# Re: Factor

Factor: the language, the theory, and the practice.

## Curious? Factor to the rescue!

Monday, July 12, 2010

A lot of dynamic language users have strong interest in math (particularly those who use functional programming languages). Some months back I came across a fun blog post about using Clojure to approximate Euler’s Number, according to this observation:

“Here is an example of e turning up unexpectedly. Select a random number between 0 and 1. Now select another and add it to the first. Keep doing this, piling on random numbers. How many random numbers, on average, do you need to make the total greater than 1? Answer: 2.71828…”

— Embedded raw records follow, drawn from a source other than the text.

(** What has arrived so far carries a session so far along its course. *)
Lemma plays_progress s prog evs ok : plays s prog evs ok -> forall e1 e2 t t' s' r, evs = app e1 e2 ->
  Forall encodable (outs evs) -> Forall encodable (ins evs) -> writable t = None -> frames (ins e1) `prefix_of` inbound t ->
  interp prog (t, s) = ((t', s'), r) -> app (outbound t) (frames (outs e1)) `prefix_of` outbound t'.
Proof.
  induction 1 as [s|f s s1 m prog evs ok Hf _ IH|f s s1 e prog Hf|c s m s1 act prog evs ok Hh Hc _ IH|c s m s1 rh prog Hh Hc];
    intros e1 e2 t t' s' r He Ho Hi Hw Hin H; destruct e1 as [|e1h e1]; try (cbn; rewrite app_nil_r; by eapply interp_grows); try discriminate.
  - injection He as <- ->. cbn [outs omap list_omap] in Ho. inversion Ho as [|? ? Hm Ho']; subst.
    apply interp_cons in H as [(e & H & ->) | ([t1 s2] & H1 & H)].
    + destruct (perform_out f s s1 m _ _ _ _ Hf Hm H) as (_ & _ & _ & _ & N). by destruct (N Hw).
    + destruct (perform_out f s s1 m _ _ _ _ Hf Hm H1) as (-> & I1 & O1 & _ & N). destruct (N Hw) as [Hw1 _].
      change (frames (outs (Out m :: e1))) with (app (frame m) (frames (outs e1))). rewrite app_assoc, <- (O1 eq_refl).
      eapply IH; try done. by rewrite I1.
  - injection He as <- ->. cbn [ins omap list_omap] in Hi, Hin. inversion Hi as [|? ? Hm Hi']; subst. destruct Hin as [rest Hrest].
    cbn in Hrest. rewrite <- app_assoc in Hrest. pose proof (recv_full t m _ Hm Hrest) as Hrecv.
    assert (Hstep : perform (Rx c) (t, s) = ((mkTransport (app (frames (ins e1)) rest) (outbound t) (writable t), s1), Ok tt)).
    { cbn. unfold await, receive, mbind_, on_transport, on_session, check. by rewrite Hrecv, Hh, Hc. }
    apply interp_cons in H as [(e & H & ->) | ([t1 s2] & H1 & H)]; [congruence|]. rewrite Hstep in H1. injection H1 as <- <-.
    eapply (IH e1 e2 (mkTransport (app (frames (ins e1)) rest) (outbound t) (writable t))); try done. by apply prefix_app_r.
  - injection He as <- He. symmetry in He. apply app_nil in He as [-> _]. cbn. rewrite app_nil_r. by eapply interp_grows.
Qed.
(** [anchor_ok] recomputes the proof-of-work anchor of block 1.  The final
    [verify_tip_integrity] compares the tip with the stored state, which [restore] leaves
    equal. *)
Definition load_from_database (anchor_ok : Block -> bool) (c : Blockchain)
  : Blockchain * result LoadError ChainLoadOutcome :=
  match database c with
  | None => (c, Ok Fresh)
  | Some d =>
      match chain_state d with
      | None => if has_any_chain_data d then (c, Err StateMissing) else (c, Ok Fresh)
      | Some s =>
          match height_index d !! 0 with
          | None => (c, Err NoGenesisEntry)
          | Some g =>
              if negb (g =? expected_genesis_hash n) then (c, Err WrongGenesis)
              else
                if negb (bool_decide (default n (db_network d) = n)) then (c, Err WrongNetwork)
                else
                  let d := set_network d n in
                  let c := mkChain (inner c) (Some d) in
                  if (1 <=? s_height s)
                     && match get_by_height d 1 with Some b => negb (anchor_ok b) | None => false end
                  then (c, Err WrongAnchor)
                  else
                    match db_blocks d !! s_tip_hash s with
                    | None => (c, Err TipMissing)
                    | Some tip_block =>
                        if negb (block_height tip_block =? s_height s) then (c, Err HeightMismatch)
                        else (restore c d s tip_block, Ok Loaded)
                    end
          end
      end
  end.
End Chain.
End Node.
(* ===== verification/NodeInv.v ===== *)
(** * What the node's chain guarantees (src/src/chain.rs, src/src/chain)

    The invariant of the operations of [Node]: in every reachable state there is one chain of
    linked blocks, each validated over the chain below it, of which the outputs, the spent key
    images, the totals, the tip and both height indexes are exact; a reorganisation either
    adopts its branch or restores the state it found; and a restart finds the same state
    again. *)

From stdpp Require Import gmap list sorting.
From S2P Require Import Prelude Constants Types Emission Difficulty FeeMarket Security Ledger Utxo ForkCalc ForkChoice TxValidation BlockValidation ActiveChain Miner Node.

Module NodeInv.
Import Types BlockValidation Node.
#[local] Opaque Difficulty.calculate_difficulty_from_target be_bytes.

(** ** The output set up to the eviction of old index entries *)

(** Everything but the output index and the counters. *)
Definition ucore (s : Utxo.UtxoSet) :=
  (Utxo.outputs s, Utxo.height_index s, Utxo.locator_index s, Utxo.locator_outputs s, Utxo.stealth_index s,
   Utxo.key_images s).

Definition same_set (s t : Utxo.UtxoSet) : Prop := ucore s = ucore t.

#[export] Instance same_set_equiv : Equivalence same_set.
Proof. split; unfold same_set; [by intros ?|by intros ? ?|intros ???; congruence]. Qed.

Lemma core_same s t : Utxo.core s = Utxo.core t -> same_set s t.
Proof. unfold same_set, ucore, Utxo.core. by intros [= -> -> -> -> -> _ ->]. Qed.

Lemma add_one_same s t a : same_set s t -> same_set (Utxo.add_one s a) (Utxo.add_one t a).
Proof.
  destruct s, t, a as [[[[th i] o] h] cb]. unfold same_set, ucore. cbn. by intros [= -> -> -> -> -> ->].
Qed.

Lemma remove_one_same s t k : same_set s t -> same_set (Utxo.remove_one s k) (Utxo.remove_one t k).
Proof.
  destruct s, t as [os ki hi li lo si oi d te rd]. unfold same_set, ucore, Utxo.remove_one, Utxo.remove_output. cbn.
  intros [= -> -> -> -> -> ->]. destruct (os !! _) as [r|]; cbn; [done|]. by destruct (lo !! _).
Qed.

Lemma images_same s t f : same_set s t ->
  same_set (Utxo.set_key_images s (f (Utxo.key_images s))) (Utxo.set_key_images t (f (Utxo.key_images t))).
Proof. destruct s, t. unfold same_set, ucore. cbn. by intros [= -> -> -> -> -> ->]. Qed.

Lemma fold_same {A} (f : Utxo.UtxoSet -> A -> Utxo.UtxoSet) l :
  (forall s t a, same_set s t -> same_set (f s a) (f t a)) ->
  forall s t, same_set s t -> same_set (fold_left f l s) (fold_left f l t).
Proof. intros Hf. induction l as [|a l IH]; intros s t Hs; [done|]. cbn [fold_left]. by apply IH, Hf. Qed.

#[export] Instance connect_same h txs : Proper (same_set ==> same_set) (fun s => Utxo.connect s h txs).
Proof.
  intros s t Hs. rewrite !Utxo.connect_eq. cbv zeta.
  apply (images_same _ _ (fun k => k ∪ list_to_set (Utxo.block_images txs))), fold_same; [apply add_one_same|done].
Qed.

#[export] Instance disconnect_same txs : Proper (same_set ==> same_set) (fun s => Utxo.disconnect s txs).
Proof.
  intros s t Hs. rewrite !Utxo.disconnect_eq. cbv zeta.
  apply (images_same _ _ (fun k => k ∖ list_to_set (Utxo.block_images txs))), fold_same; [apply remove_one_same|done].
Qed.

Lemma evict_same s h k : same_set (Utxo.evict_old_outputs s h k) s.
Proof. unfold Utxo.evict_old_outputs. by destruct (h <=? k). Qed.

Lemma with_disk_same s d : same_set (with_disk s d) s.
Proof. done. Qed.

Lemma persist_same h txs s : same_set (persist_output_index h txs s) s.
Proof. done. Qed.

Lemma same_images s t : same_set s t -> Utxo.key_images s = Utxo.key_images t.
Proof. unfold same_set, ucore. by intros [= _ _ _ _ _ ->]. Qed.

I wanted to contrast his solution with one using Factor. We’ll use these vocabularies:

``````USING: kernel math random sequences ;
``````

We can use the random vocabulary to create a random float between `0` and `1`, counting how many numbers we need to add before the value is greater than `1`:

``````: numbers-added ( -- n )
0 0 [ dup 1 < ] [
[ 1 + ] dip 0.0 1.0 uniform-random-float +
] while drop ;
``````

Taking the average of a sequence of numbers is pretty easy:

``````: average ( seq -- n )
[ sum ] [ length ] bi / ;
``````

Similar to the original blog post, we’ll want to estimate the value of `e` by running `numbers-added` a certain number of times and then taking the average of the resulting sequence:

``````: approximate-e ( n -- approx )
[ numbers-added ] replicate average ;
``````

Running this from one thousand to one million times gives us an increasingly accurate approximation of `e`:

``````IN: scratchpad { 1000 10000 100000 1000000 }
[ approximate-e >float ] map .
{ 2.694 2.7186 2.72149 2.716958 }

IN: scratchpad USING: math.constants ; e .
2.718281828459045
``````

This could be improved by virtualizing the sequences and then performing an incremental average as we generate each of `n` approximations. That would likely result in both memory and speed improvements (although I haven’t tried it yet).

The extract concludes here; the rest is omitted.